Merde sainte. It doesn't sound quite as tight as 'holy shit'. Yet Courbet N°5 surprised right out of the carton once I'd mounted the plinths with four hex bolts each. That trick slightly larger dome tweeter and its cleverly decompressed quasi dipole midrange companion conspired to provide our new Bakoon AMP-13R with conduits of exceptionally high resolution and transparency. The combination of 0.5Mhz direct-coupled amp with true variable gain plus Davis speaker worked out maximal lucid-mode detail within a densely populated very wide soundstage.

Soundaware D100Pro as SD card transport ⇒ Black Cat Cable S/PDIF BNC ⇒ Jay's Audio DAC2-SE ⇒  Zu Event RCA ⇒ Bakoon AMP-13R ⇒  Zu Event MkII ⇒ Courbet N°5.

Here we see the breathing bore for the kevlar cone. That just had to be complicit in that quick, unrestrained, very open-throated thus non-boxy delivery of all vocals.

The polar opposite to the progressively more and more opaque restraint of a Zu Druid V in the upper midrange and lower treble, this small French tower was ultra informative but not bright in those bands. Yet by the same token and as delivered—I still had to learn how much time this loaner pair had on it if any—the upper bass and lower registers also played polar Zu opposite by feeling lightweight and not fully worked out.
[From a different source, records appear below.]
(* ===== verification/TrieHash.v ===== *)
(** * Hashing a trie (trie/hasher.go, trie/node.go, Trie.Hash)

    [hash] collapses a node: children first, a node whose encoding has less than
    32 bytes stays inside its parent, any other is replaced by its Keccak hash;
    hashes are kept in the flags of the nodes.  The second part shows that the
    cached hashes stay right under every operation, and so the root hash is a
    function of the content alone. *)
From S2P Require Import Prelude Common RlpEncode TrieEncoding Trie TrieMap TrieSpec.
Import Enc.

(** ** The hasher *)

(** [cache]: a method call on a nil interface panics. *)
Definition cache (n : node) : outcome (option bytes * bool) :=
  match n with
  | nilNode => Panic
  | valueNode _ | hashNode _ => Ret (None, true)
  | shortNode _ _ fl | fullNode _ fl => Ret (nf_hash fl, nf_dirty fl)
  end.

(** The value that the RLP writer sees: a full node replaces its nil children by
    [nilValueNode] ([fullNode.EncodeRLP]), a nil interface is an empty list. *)
Definition nilValueNode : node := valueNode [].

Fixpoint node_val (n : node) : gval :=
  match n with
  | nilNode => VList []
  | valueNode v => VBytes v
  | hashNode h => VBytes h
  | shortNode k c _ => VList [VBytes k; node_val c]
  | fullNode cs _ => VList (map (λ c, match c with nilNode => VBytes [] | _ => node_val c end) cs)
  end.

Section Hasher.
Context (Keccak256 : bytes → bytes).
(** A list of two or seventeen elements is handed to the decoder of its kind. *)
Lemma decodeNode_list fuel hash l rest :
  Forall item_wf l → zlen (enc (Lst l)) + zlen rest + 9 < 2 ^ 64 → (length (enc (Lst l)) ≤ fuel)%nat →
  ∃ fuel', fuel = S fuel' ∧ (length (concat (map enc l)) ≤ fuel')%nat ∧ zlen (concat (map enc l)) + 9 < 2 ^ 64 ∧
  decodeNode_loop fuel hash (enc (Lst l) ++ rest) =
    (if zlen l =? 2 then wrapError (decodeShort (decodeNode_loop fuel') hash (concat (map enc l))) AtShort
     else if zlen l =? 17 then wrapError (decodeFull (decodeNode_loop fuel') hash (concat (map enc l))) AtFull
     else Err (plain (NElements (zlen l)))).
Proof.
  intros Hw Hz Hf. pose proof (enc_list_length l) as Hl. pose proof (zlen_nonneg rest). unfold zlen in Hz at 1.
  destruct fuel as [|fuel]; [lia|]. exists fuel. split; [done|]. split; [lia|]. split; [unfold zlen; lia|].
  destruct (enc (Lst l) ++ rest) as [|x b] eqn:E.
  { apply app_eq_nil in E as [E _]. rewrite E in Hl. cbn in Hl. lia. }
  cbn [decodeNode_loop]. rewrite <- E, SplitList_enc by (unfold zlen in *; lia). cbn [lift_rlp rbind].
  rewrite CountValues_enc by (done || unfold zlen; lia). done.
Qed.

(** Reading the blob of a raw node and expanding the raw node give the same. *)
Definition reads_alike (n : raw) : Prop :=
  ∀ fuel hash rest, (length (blob n) ≤ fuel)%nat → zlen (blob n) + zlen rest + 9 < 2 ^ 64 →
  ∃ m, expandNode hash n = Ret m ∧ decodeNode_loop fuel hash (blob n ++ rest) = Ok m.

Lemma reads_alike_back c fuel : reads_alike c → (length (blob c) ≤ fuel)%nat → reads_back (decodeNode_loop fuel) c.
Proof.
  intros H Hf rest n Hi E Hz. destruct (H fuel None rest Hf Hz) as (m & E' & D). congruence.
Qed.
(** Anything that is not an inner node is not read that way. *)
Lemma outer_back dec c : raw_inner c = false → reads_back dec c.
Proof. intros H rest n Hi. congruence. Qed.

Lemma child_back c fuel :
  (raw_inner c = true → reads_alike c) → (length (enc (kid_item c)) ≤ fuel)%nat → reads_back (decodeNode_loop fuel) c.
Proof.
  intros H Hf. destruct (raw_inner c) eqn:Ei; [|by apply outer_back]. apply reads_alike_back; [auto|].
  by destruct (kid_item_inner c Ei) as [<- _].
Qed.
Lemma child_expands c :
  raw_ref c → (raw_inner c = true → reads_alike c) → zlen (enc (kid_item c)) + 9 < 2 ^ 64 → ∃ n, child_node c = Ret n.
Proof.
  intros Hr H Hz. destruct (raw_inner c) eqn:Ei; [|destruct c; try done; by eexists].
  destruct (kid_item_inner c Ei) as [E _]. destruct (H eq_refl (length (blob c)) None []) as (m & F & _).
  { done. } { rewrite <- E. change (zlen []) with 0. lia. }
  exists m. by destruct c.
Qed.

Lemma kids_expand cs :
  Forall raw_ref cs → Forall (λ c, raw_inner c = true → reads_alike c) cs →
  zlen (concat (map enc (map kid_item cs))) + 9 < 2 ^ 64 → ∃ ns, omapM child_node cs = Ret ns.
Proof.
  intros Hr Ha Hz. induction cs as [|c cs IH]; [by eexists|]. apply Forall_cons in Hr as [Hc Hr]. apply Forall_cons in Ha as [Hac Ha].
  cbn [map] in Hz. rewrite concat_cons, zlen_app in Hz. pose proof (zlen_nonneg (enc (kid_item c))).
  pose proof (zlen_nonneg (concat (map enc (map kid_item cs)))).
  destruct (child_expands c Hc Hac) as [n En]; [lia|]. destruct IH as [ns Ens]; [done..|lia|]. cbn [omapM]. rewrite En, Ens. by eexists.
Qed.
(** Taking the node at [i] out, given the entries after the unlinking. *)
Lemma linked_delete db L i h m o nw :
  linked db L → L !! i = Some h →
  (∀ k, is_Some (m !! k) ↔ is_Some (dirties db !! k)) →
  o = default 0 (delete i L !! 0%nat) →
  (delete i L ≠ [] → delete i L !! (length (delete i L) - 1)%nat = Some nw) →
  (∀ j k n', k ≠ h → L !! j = Some k → m !! k = Some n' →
     (S j ≠ i → ∃ n, dirties db !! k = Some n ∧ cn_flushNext n' = cn_flushNext n) ∧
     (S j = i → cn_flushNext n' = default 0 (L !! S i)) ∧
     (j ≠ S i → ∃ n, dirties db !! k = Some n ∧ cn_flushPrev n' = cn_flushPrev n) ∧
     (j = S i → (0 < i)%nat → L !! (i - 1)%nat = Some (cn_flushPrev n'))) →
  linked (mkDb (diskdb db) (cleans db) (delete h m) o nw (preimages db) (dirtiesSize db) (childrenSize db) (preimagesSize db)) (delete i L).
Proof.
  intros HL Ei Hm Ho Hnw Hk. pose proof (lk_nodup _ _ HL) as Hnd.
  assert (∀ j k, delete i L !! j = Some k → k ≠ h ∧ L !! (if decide (j < i)%nat then j else S j) = Some k) as Hdel.
  { intros j k E. rewrite list_lookup_delete in E. split; [|by destruct (decide (j < i)%nat)].
    intros ->. destruct (decide (j < i)%nat); pose proof (linked_inj _ _ _ _ _ HL Ei E); lia. }
  assert (∀ k, k ∈ delete i L ↔ k ∈ L ∧ k ≠ h) as Hin.
  { intros k. split.
    - intros (j & E)%list_elem_of_lookup. apply Hdel in E as [Hne E]. split; [by eapply list_elem_of_lookup_2|done].
    - intros [(j & E)%list_elem_of_lookup Hne]. assert (j ≠ i) as Hji by congruence. apply list_elem_of_lookup.
      destruct (decide (j < i)%nat); [exists j; by rewrite list_lookup_delete_lt|].
      exists (j - 1)%nat. rewrite list_lookup_delete_ge by lia. by replace (S (j - 1)) with j by lia. }
  split; cbn.
  - eapply sublist_NoDup; [exact Hnd|apply sublist_delete].
  - intros Hz. apply Hin in Hz as [Hz _]. by apply (lk_zero _ _ HL).
  - intros k. rewrite Hin. destruct (decide (k = h)) as [->|Hne].
    + rewrite lookup_delete_eq. split; [by intros [? ?]|]. intros [->|[_ ?]]; [|done]. by destruct (linked_at _ _ _ _ HL Ei).
    + rewrite lookup_delete_ne by done. rewrite Hm, (lk_dom _ _ HL). naive_solver.
  - done.
  - done.
  - intros j k n E En. apply Hdel in E as [Hne E]. rewrite lookup_delete_ne in En by done.
    destruct (Hk _ _ _ Hne E En) as (H1 & H2 & _). rewrite list_lookup_delete.
    destruct (decide (j < i)%nat), (decide (S j < i)%nat); try lia.
    + destruct (H1 ltac:(lia)) as (z0 & E0 & ->). by eapply (lk_next _ _ HL).
    + rewrite H2 by lia. do 2 f_equal. lia.
    + destruct (H1 ltac:(lia)) as (z0 & E0 & ->). by eapply (lk_next _ _ HL).
  - intros j k n E En. apply Hdel in E as [Hne E]. rewrite lookup_delete_ne in En by done.
    destruct (Hk _ _ _ Hne E En) as (_ & _ & H3 & H4). rewrite list_lookup_delete.
    destruct (decide (j < i)%nat), (decide (S j < i)%nat); try lia.
    + destruct (H3 ltac:(lia)) as (z0 & E0 & ->). by eapply (lk_prev _ _ HL).
    + rewrite <- H4 by lia. f_equal. lia.
    + destruct (H3 ltac:(lia)) as (z0 & E0 & ->). by eapply (lk_prev _ _ HL).
Qed.

Lemma insert_same_dom (m : gmap Z cachedNode) h n n' k : m !! h = Some n → is_Some (<[h := n']> m !! k) ↔ is_Some (m !! k).
Proof.
  intros E. destruct (decide (h = k)) as [<-|Hne]; [rewrite lookup_insert_eq, E; split; by eexists|by rewrite lookup_insert_ne].
Qed.

(** The next node of the list, or the root of the references. *)
Lemma linked_next db L i h n :
  linked db L → L !! i = Some h → dirties db !! h = Some n → ∃ x, dirties db !! cn_flushNext n = Some x.
Proof.
  intros HL Ei En. rewrite (lk_next _ _ HL _ _ _ Ei En). destruct (L !! S i) as [k|] eqn:E; cbn.
  - by destruct (linked_at _ _ _ _ HL E) as [_ ?].
  - apply (lk_dom _ _ HL). by left.
Qed.

Lemma unlink_oldest db L h n :
  linked db L → L !! 0%nat = Some h → dirties db !! h = Some n →
  ∃ db1, unlink h n db = Ret db1 ∧ unlinked db db1 ∧ linked (set_dirties (delete h (dirties db1)) db1) (delete 0%nat L).
Proof.
  intros HL E0 En. destruct (linked_next _ _ _ _ _ HL E0 En) as [x Ex]. unfold unlink.
  rewrite (lk_oldest _ _ HL), E0. cbn [default from_option id]. rewrite Z.eqb_refl.
  rewrite (update_dirty_spec _ _ _ x) by exact Ex. eexists. split; [done|].
  split; [split_and!; try done; by apply same_nodes|].
  apply (linked_delete db L 0 h); [done..|intros k; by eapply insert_same_dom| | |].
  - rewrite list_lookup_delete_ge by lia. by eapply (lk_next _ _ HL).
  - intros Hne. assert (length (delete 0%nat L) = (length L - 1)%nat) as Hl by (by rewrite length_delete by by eexists).
    assert (length (delete 0%nat L) ≠ 0)%nat by (by destruct (delete 0%nat L)). rewrite list_lookup_delete_ge by lia.
    replace (S (length (delete 0%nat L) - 1)) with (length L - 1)%nat by lia. apply (lk_newest _ _ HL). by intros ->.
  - intros j k n' Hne Ej En'. destruct (lookup_updated _ _ _ _ _ _ Ex En') as [[-> ->]|[Hkx Hk]].
    + split_and!; [eauto|lia| |lia]. intros Hj. rewrite (lk_next _ _ HL _ _ _ E0 En) in Ej.
      destruct (L !! 1%nat) as [y|] eqn:E1; cbn in Ej.
      * pose proof (linked_inj _ _ _ _ _ HL Ej E1). lia.
      * by destruct (linked_at _ _ _ _ HL Ej).
    + split_and!; [eauto|lia|eauto|lia].
Qed.

Lemma newest_last db L i h : linked db L → L !! i = Some h → h = newest db ↔ i = (length L - 1)%nat.
Proof.
  intros HL Ei. assert (L ≠ []) as Hne by by intros ->. pose proof (lk_newest _ _ HL Hne) as Hl. split.
  - intros ->. by eapply linked_inj.
  - intros ->. congruence.
Qed.

Lemma unlink_newest db L i h n :
  linked db L → L !! S i = Some h → h = newest db → dirties db !! h = Some n →
  ∃ db1, unlink h n db = Ret db1 ∧ unlinked db db1 ∧ linked (set_dirties (delete h (dirties db1)) db1) (delete (S i) L).
Proof.
  intros HL Ei Enw En. pose proof (lk_prev _ _ HL _ _ _ Ei En) as Ep. destruct (linked_at _ _ _ _ HL Ep) as [_ [p Hp]].
  apply lookup_lt_Some in Ei as Hlt. pose proof (proj1 (newest_last _ _ _ _ HL Ei) Enw) as Hi.
  assert (h ≠ oldest db) as Hold.
  { intros ->. rewrite (lk_oldest _ _ HL) in Ei. destruct (L !! 0%nat) as [y|] eqn:E0; cbn in Ei.
    - pose proof (linked_inj _ _ _ _ _ HL E0 Ei). lia.
    - by destruct (linked_at _ _ _ _ HL Ei). }
  unfold unlink. destruct (Z.eqb_spec h (oldest db)); [done|]. destruct (Z.eqb_spec h (newest db)); [|done].
  rewrite (update_dirty_spec _ _ _ p) by exact Hp. eexists. split; [done|].
  split; [split_and!; try done; by apply same_nodes|].
  apply (linked_delete db L (S i) h); [done..|intros k; by eapply insert_same_dom| | |].
  - rewrite list_lookup_delete_lt by lia. apply (lk_oldest _ _ HL).
  - intros _. rewrite length_delete by by eexists. rewrite list_lookup_delete_lt by lia.
    by replace (length L - 1 - 1)%nat with i by lia.
  - intros j k n' Hne Ej En'. assert (L !! S (S i) = None) as Hnone by (apply lookup_ge_None_2; lia).
    destruct (lookup_updated _ _ _ _ _ _ Hp En') as [[-> ->]|[Hkp Hk]].
    + pose proof (linked_inj _ _ _ _ _ HL Ej Ep) as ->. split_and!; [lia|by rewrite Hnone|eauto|lia].
    + split_and!; [eauto| |eauto|intros ->; congruence]. intros [= ->]. congruence.
Qed.

Lemma unlink_middle db L i h n :
  linked db L → L !! S i = Some h → h ≠ newest db → dirties db !! h = Some n →
  ∃ db1, unlink h n db = Ret db1 ∧ unlinked db db1 ∧ linked (set_dirties (delete h (dirties db1)) db1) (delete (S i) L).
Proof.
  intros HL Ei Enw En. pose proof (lk_prev _ _ HL _ _ _ Ei En) as Ep. destruct (linked_at _ _ _ _ HL Ep) as [_ [p Hp]].
  apply lookup_lt_Some in Ei as Hlt. assert (S i ≠ length L - 1)%nat as Hi by (by intros E; apply Enw, (newest_last _ _ _ _ HL Ei)).
  destruct (lookup_lt_is_Some_2 L (S (S i))) as [y Ey]; [lia|]. pose proof (lk_next _ _ HL _ _ _ Ei En) as Ex. rewrite Ey in Ex. cbn in Ex.
  rewrite <- Ex in Ey. clear y Ex. destruct (linked_at _ _ _ _ HL Ey) as [_ [x Hx]].
  assert (cn_flushPrev n ≠ cn_flushNext n) as Hpx by (intros E; rewrite E in Ep; pose proof (linked_inj _ _ _ _ _ HL Ep Ey); lia).
  assert (h ≠ oldest db) as Hold.
  { intros ->. rewrite (lk_oldest _ _ HL) in Ei. destruct (L !! 0%nat) as [z|] eqn:E0; cbn in Ei.
    - pose proof (linked_inj _ _ _ _ _ HL E0 Ei). lia.
    - by destruct (linked_at _ _ _ _ HL Ei). }
  unfold unlink. destruct (Z.eqb_spec h (oldest db)); [done|]. destruct (Z.eqb_spec h (newest db)); [done|].
  rewrite (update_dirty_spec _ _ _ p) by exact Hp. cbn [obind].
  set (m1 := <[cn_flushPrev n := set_next (cn_flushNext n) p]> (dirties db)).
  assert (m1 !! cn_flushNext n = Some x) as Hx1 by (subst m1; by rewrite lookup_insert_ne).
  rewrite (update_dirty_spec _ _ _ x) by exact Hx1. eexists. split; [done|].
  split.
  { split_and!; try done. intros k. cbn. rewrite (same_nodes m1 _ x (set_prev (cn_flushPrev n))) by done. by apply same_nodes. }
  apply (linked_delete db L (S i) h); [done..|intros k; cbn; rewrite (insert_same_dom m1 _ x) by done; by eapply insert_same_dom| | |].
  - rewrite list_lookup_delete_lt by lia. apply (lk_oldest _ _ HL).
  - intros _. rewrite length_delete by by eexists. rewrite list_lookup_delete_ge by lia.
    replace (S (length L - 1 - 1)) with (length L - 1)%nat by lia. apply (lk_newest _ _ HL). by intros ->.
  - intros j k n' Hne Ej En'. cbn in En'. destruct (lookup_updated m1 _ x _ _ _ Hx1 En') as [[-> ->]|[Hkx Hk]].
    + pose proof (linked_inj _ _ _ _ _ HL Ej Ey) as ->. split_and!; [eauto|lia|lia|]. intros _ _. by rewrite Nat.sub_succ, Nat.sub_0_r.
    + destruct (lookup_updated _ _ _ _ _ _ Hp Hk) as [[-> ->]|[Hkp Hk']].
      * pose proof (linked_inj _ _ _ _ _ HL Ej Ep) as ->. split_and!; [lia|by rewrite Ey|eauto|lia].
      * split_and!; [eauto|intros [= ->]; congruence|eauto|intros ->; congruence].
Qed.
Lemma step_refl db : db_ok db → step db db.
Proof. intros H. split; try done. eauto. Qed.
Lemma step_trans db1 db2 db3 : step db1 db2 → step db2 db3 → step db1 db3.
Proof.
  intros [O1 C1 P1 D1 K1] [O2 C2 P2 D2 K2]. split; [done| |congruence| |].
  - intros h Hh. by rewrite C2, C1.
  - intros h c E. apply D2 in E as (c1 & E & Q1). apply D1 in E as (c0 & E & Q0). exists c0. split; [done|congruence].
  - intros h b Hh Ed Ec. apply K2; [done|by apply K1|by rewrite C1].
Qed.

(** ** Batches *)

Definition batch_ok (db : Database) (b : batch) : Prop :=
  ∀ k v, (k, v) ∈ b → ∃ h, k = Bytes.Hash_Bytes h ∧ valid h ∧ content h db = Some v.

Lemma valid_hash_inj h1 h2 : valid h1 → valid h2 → Bytes.Hash_Bytes h1 = Bytes.Hash_Bytes h2 → h1 = h2.
Proof. intros H1 H2. apply Bytes.Hash_Bytes_inj; unfold valid in *; lia. Qed.

Lemma batch_get_in (b : batch) k v : batch_get b k = Some v → (k, v) ∈ b.
Proof.
  unfold batch_get. intros ([k' v'] & H & ->)%fmap_Some. apply last_Some_elem_of in H.
  apply list_elem_of_filter in H as [E H]. cbn in E. by subst k'.
Qed.
Lemma batch_get_some (b : batch) k v : (k, v) ∈ b → ∃ v', batch_get b k = Some v'.
Proof.
  intros H. unfold batch_get. destruct (last _) as [[k' v']|] eqn:E; [by eexists|]. apply last_None in E.
  assert ((k, v) ∈ @nil (list Z * list Z)) as Hin by (rewrite <- E; by apply list_elem_of_filter).
  by apply not_elem_of_nil in Hin.
Qed.
Lemma batch_ok_step db db' b : step db db' → batch_ok db b → batch_ok db' b.
Proof. intros S H k v Hin. destruct (H k v Hin) as (h & -> & Hh & Ec). exists h. by rewrite (st_content _ _ S). Qed.

(** A batch may hold preimages too; their keys are longer. *)
Definition batch_fine (db : Database) (b : batch) : Prop :=
  ∀ k v, (k, v) ∈ b → (∃ h, k = Bytes.Hash_Bytes h ∧ valid h ∧ content h db = Some v) ∨ length k ≠ 32%nat.

Lemma batch_fine_at db b h v :
  batch_fine db b → valid h → (Bytes.Hash_Bytes h, v) ∈ b → content h db = Some v.
Proof.
  intros Hb Hh Hin. destruct (Hb _ _ Hin) as [(h' & E & Hh' & Ec)|Hl].
  - by apply valid_hash_inj in E as <-.
  - by rewrite Bytes.length_Hash_Bytes in Hl.
Qed.
Lemma batch_ok_fine db b : batch_ok db b → batch_fine db b.
Proof. intros H k v Hin. left. by apply H. Qed.
Lemma batch_fine_step db db' b : step db db' → batch_fine db b → batch_fine db' b.
Proof.
  intros S H k v Hin. destruct (H k v Hin) as [(h & -> & Hh & Ec)|Hl]; [left|by right]. exists h. by rewrite (st_content _ _ S).
Qed.

(** Writing a batch: the disk has its nodes, and nothing else changes. *)
Lemma write_fine db b d :
  db_ok db → batch_fine db b → kv_Write b (diskdb db) = Ok d →
  step db (set_disk d db) ∧ ∀ h v, valid h → (Bytes.Hash_Bytes h, v) ∈ b → kv_Get d (Bytes.Hash_Bytes h) = Some v.
Proof.
  intros Ho Hb Hw. assert (∀ h, valid h → content h (set_disk d db) = content h db) as Hc.
  { intros h Hh. unfold content, set_disk. cbn [diskdb dirties]. destruct (dirties db !! h) as [c|] eqn:Ed; [done|].
    rewrite (kv_Get_Write _ _ _ (Bytes.Hash_Bytes h) Hw). destruct (batch_get b _) as [v|] eqn:Eb; [|done].
    apply batch_get_in in Eb. apply (batch_fine_at db) in Eb; [|done..]. unfold content in Eb. by rewrite Ed in Eb. }
  split.
  - split; [|done|done|by eauto|].
    + destruct Ho as [[L HL] He Hcl]. split; [by exists L; destruct HL|done|].
      intros h enc Hh Ef. rewrite Hc by done. by apply Hcl.
    + intros h v Hh Ed Ec. unfold set_disk. cbn [diskdb]. rewrite (kv_Get_Write _ _ _ _ Hw).
      destruct (batch_get b _) as [v'|] eqn:Eb; [|done]. apply batch_get_in in Eb. apply (batch_fine_at db) in Eb; [|done..]. congruence.
  - intros h v Hh Hin. rewrite (kv_Get_Write _ _ _ _ Hw). destruct (batch_get_some b _ v Hin) as [v' Ev]. rewrite Ev.
    apply batch_get_in in Ev. apply (batch_fine_at db) in Ev, Hin; [|done..]. congruence.
Qed.

Lemma write_step db b d :
  db_ok db → batch_ok db b → kv_Write b (diskdb db) = Ok d →
  step db (set_disk d db) ∧ ∀ k v, (k, v) ∈ b → kv_Get d k = Some v.
Proof.
  intros Ho Hb Hw. destruct (write_fine db b d Ho (batch_ok_fine _ _ Hb) Hw) as [S H]. split; [done|].
  intros k v Hin. destruct (Hb k v Hin) as (h & -> & Hh & _). by apply H.
Qed.

(** The fields that the list and the content do not depend on. *)
Lemma linked_sizes d c db L : linked db L → linked (add_sizes d c db) L.
Proof. by intros []; split. Qed.
Lemma linked_remember h v db L : linked db L → linked (remember h v db) L.
Proof. intros H. unfold remember. destruct (cleans db); [|done]. by destruct H; split. Qed.

(** One written node leaves memory. *)
Lemma Put_step db h v :
  db_ok db → valid h → content h db = Some v → kv_Get (diskdb db) (Bytes.Hash_Bytes h) = Some v →
  ∃ db', cleaner_Put (Bytes.Hash_Bytes h) v db = Ret db' ∧ step db db' ∧ diskdb db' = diskdb db ∧
    ∀ k, dirties db' !! k = None ↔ dirties db !! k = None ∨ k = h.
Proof.
  intros Ho Hh Ec Ed. unfold cleaner_Put. rewrite Bytes.BytesToHash_Bytes by (unfold valid in Hh; lia).
  destruct (dirties db !! h) as [c|] eqn:En; [|exists db; split_and!; [done|by apply step_refl|done|naive_solver]].
  destruct Ho as [[L HL] He Hcl] eqn:Eho. destruct (unlink_spec db L h c HL) as (db1 & L' & -> & (U1 & U2 & U3 & U4) & HL').
  { unfold valid in Hh. lia. } { done. }
  cbn [obind]. set (db2 := set_dirties (delete h (dirties db1)) db1) in *.
  set (sz := - (32 + cn_size c) - match cn_children c with Some m => 48 + Z.of_nat (size m) * (32 + 2) | None => 0 end).
  assert (diskdb (remember h v (add_sizes sz 0 db2)) = diskdb db) as Hdisk by (unfold remember; cbn; by destruct (cleans db1)).
  assert (dirties (remember h v (add_sizes sz 0 db2)) = delete h (dirties db1)) as Hdir by (unfold remember; cbn; by destruct (cleans db1)).
  assert (preimages (remember h v (add_sizes sz 0 db2)) = preimages db) as Hpre by (unfold remember; cbn; by destruct (cleans db1)).
  assert (∀ k c', delete h (dirties db1) !! k = Some c' → k ≠ h ∧ ∃ c0, dirties db !! k = Some c0 ∧ essence c' = essence c0) as Hsub.
  { intros k c' (Hne & E)%lookup_delete_Some. split; [done|]. specialize (U4 k). rewrite E in U4. cbn in U4.
    destruct (dirties db !! k) as [c0|]; [|done]. injection U4 as U4 U5. exists c0. split; [done|]. unfold essence. congruence. }
  assert (∀ k, valid k → content k (remember h v (add_sizes sz 0 db2)) = content k db) as Hcont.
  { intros k Hk. unfold content. rewrite Hdir, Hdisk. destruct (decide (k = h)) as [->|Hne].
    - rewrite lookup_delete_eq, Ed. unfold content in Ec. by rewrite En in Ec |- *.
    - rewrite lookup_delete_ne by done. specialize (U4 k). destruct (dirties db1 !! k), (dirties db !! k); try done.
      injection U4 as U4 _. by rewrite U4. }
  exists (remember h v (add_sizes sz 0 db2)). split_and!; [done| |done|].
  2:{ intros k. rewrite Hdir, lookup_delete_None. specialize (U4 k). destruct (dirties db1 !! k), (dirties db !! k); naive_solver. }
  split; [|done|done| |by intros; rewrite Hdisk].
  - split; [exists L'; by apply linked_remember, linked_sizes| |].
    + intros k c' E Hk0. rewrite Hdir in E. apply Hsub in E as (Hne & c0 & E0 & Q). injection Q as Q1 Q2.
      destruct (He k c0 E0 Hk0) as (? & ? & Hf). unfold forChilds in *. by rewrite Q1, Q2.
    + intros k enc Hk Ef. rewrite Hcont by done. unfold from_cleans, remember in Ef. cbn in Ef.
      destruct (cleans db1) as [cl|] eqn:Ecl; cbn in Ef; [|by rewrite Ecl in Ef].
      apply cleans_Get_Set in Ef as [[E ->]|[_ Ef]].
      * apply valid_hash_inj in E as ->; done.
      * apply Hcl; [done|]. unfold from_cleans. by rewrite <- U2.
  - intros k c' E. rewrite Hdir in E. by apply Hsub in E as [_ ?].
Qed.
The initial impression thus was of much esprit and délicatesse but not equivalent raw gumption for bump 'n' grind. For my trigger points, this spoke more to the head than hara.

A compound 8.5" woofer inside limited cubic volume obviously won't move 18-inch dipole air. Still, the solitary 5.25" Accuton mid/woofer in our Albedo Audio Aptica loaded into a transmission line far eclipsed N°5 on low-down reach. Did this initial reluctance stem from a low odometer reading—hifi's version of new-car smell—or an innate personality profile? Olivier Visan who by now was airborne for the US would have to weigh in when he landed.

Inspecting what had landed already, the lower back side of each speaker was adorned by a shiny dress plate with the model's basic specs just above the black terminal plate. Nice single-wire posts were shrouded in carbon-fiber barrels.

Here are closer looks at the driver artillery. Note the very attractive concealment of all fasteners. The included full-length black grills continue that theme. They mount via embedded magnets not unsightly posts and rubber grommets. I recently reviewed a twice-priced UK competitor. That thought nothing of using that mid 20th-century mounting scheme. Courbet N°5 did it far classier.

Even the cabinet itself wasn't the ubiquitous rectangular box but a parallelogram like our Audio Physic Codex. That's harder to execute. Spikes for the plinths were included but given our parquet flooring, I omitted them for these first rounds upstairs. According to Olivier, those picked up on 24 hours of prior bombardment at 30Hz.